(Stored data entries)
○ ○ ○ ○ ○
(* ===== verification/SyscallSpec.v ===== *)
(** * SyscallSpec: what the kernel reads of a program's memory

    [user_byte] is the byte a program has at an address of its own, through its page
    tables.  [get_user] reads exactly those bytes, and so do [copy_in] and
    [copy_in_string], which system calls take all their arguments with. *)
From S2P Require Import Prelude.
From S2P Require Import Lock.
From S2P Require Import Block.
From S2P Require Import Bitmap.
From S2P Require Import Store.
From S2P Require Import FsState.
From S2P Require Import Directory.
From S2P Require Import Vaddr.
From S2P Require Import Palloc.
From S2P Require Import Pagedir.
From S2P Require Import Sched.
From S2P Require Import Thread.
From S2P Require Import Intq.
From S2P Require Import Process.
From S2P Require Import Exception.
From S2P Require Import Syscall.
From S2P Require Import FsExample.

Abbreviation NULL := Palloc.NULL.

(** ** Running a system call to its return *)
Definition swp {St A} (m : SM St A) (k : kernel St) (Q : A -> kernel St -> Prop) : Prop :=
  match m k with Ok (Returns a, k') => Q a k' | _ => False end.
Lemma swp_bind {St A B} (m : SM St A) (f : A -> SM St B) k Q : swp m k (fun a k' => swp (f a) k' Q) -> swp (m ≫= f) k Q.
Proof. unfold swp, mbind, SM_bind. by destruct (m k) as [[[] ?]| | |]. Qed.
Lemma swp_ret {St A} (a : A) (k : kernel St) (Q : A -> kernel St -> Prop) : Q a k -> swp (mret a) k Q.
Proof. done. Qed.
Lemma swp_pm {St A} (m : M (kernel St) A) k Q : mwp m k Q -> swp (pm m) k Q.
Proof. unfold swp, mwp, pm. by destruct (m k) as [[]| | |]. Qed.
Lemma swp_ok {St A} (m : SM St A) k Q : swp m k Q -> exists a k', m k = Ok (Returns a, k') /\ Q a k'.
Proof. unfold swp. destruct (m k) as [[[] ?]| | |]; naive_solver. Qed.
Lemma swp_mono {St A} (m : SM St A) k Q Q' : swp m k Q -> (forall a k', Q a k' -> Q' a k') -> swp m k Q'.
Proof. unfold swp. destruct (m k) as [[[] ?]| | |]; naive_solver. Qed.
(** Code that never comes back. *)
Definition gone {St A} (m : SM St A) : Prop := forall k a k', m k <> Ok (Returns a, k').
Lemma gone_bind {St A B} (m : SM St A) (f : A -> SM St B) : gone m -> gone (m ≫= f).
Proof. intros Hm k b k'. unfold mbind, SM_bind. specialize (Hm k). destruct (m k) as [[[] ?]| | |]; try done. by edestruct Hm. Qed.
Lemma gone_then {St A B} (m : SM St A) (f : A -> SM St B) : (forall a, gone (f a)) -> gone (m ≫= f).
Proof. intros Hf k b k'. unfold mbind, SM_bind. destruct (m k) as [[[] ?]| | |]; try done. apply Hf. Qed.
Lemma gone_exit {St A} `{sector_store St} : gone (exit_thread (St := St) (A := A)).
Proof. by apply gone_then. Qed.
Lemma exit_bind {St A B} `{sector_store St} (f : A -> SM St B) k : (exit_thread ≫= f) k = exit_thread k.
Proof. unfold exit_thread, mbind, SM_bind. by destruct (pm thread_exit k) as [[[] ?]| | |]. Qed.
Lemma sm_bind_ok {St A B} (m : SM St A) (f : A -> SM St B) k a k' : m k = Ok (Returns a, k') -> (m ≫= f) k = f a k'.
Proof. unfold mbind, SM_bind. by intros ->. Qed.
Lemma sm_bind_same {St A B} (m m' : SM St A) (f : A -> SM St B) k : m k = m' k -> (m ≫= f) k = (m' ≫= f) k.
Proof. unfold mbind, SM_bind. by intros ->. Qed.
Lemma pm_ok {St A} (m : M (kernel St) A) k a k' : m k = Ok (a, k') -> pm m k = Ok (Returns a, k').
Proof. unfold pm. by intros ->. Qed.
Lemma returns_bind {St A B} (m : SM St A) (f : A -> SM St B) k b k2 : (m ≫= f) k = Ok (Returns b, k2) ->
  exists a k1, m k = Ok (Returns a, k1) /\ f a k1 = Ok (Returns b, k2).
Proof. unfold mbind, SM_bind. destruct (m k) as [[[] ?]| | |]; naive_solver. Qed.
○ ○ ○ ○ ○
- PROBLEM REQUIREMENTS -
Search the entries for the word "exists", then list each line that holds it.

- OUTPUT FOR THIS TASK -
Lemma swp_ok {St A} (m : SM St A) k Q : swp m k Q -> exists a k', m k = Ok (Returns a, k') /\ Q a k'.
  exists a k1, m k = Ok (Returns a, k1) /\ f a k1 = Ok (Returns b, k2).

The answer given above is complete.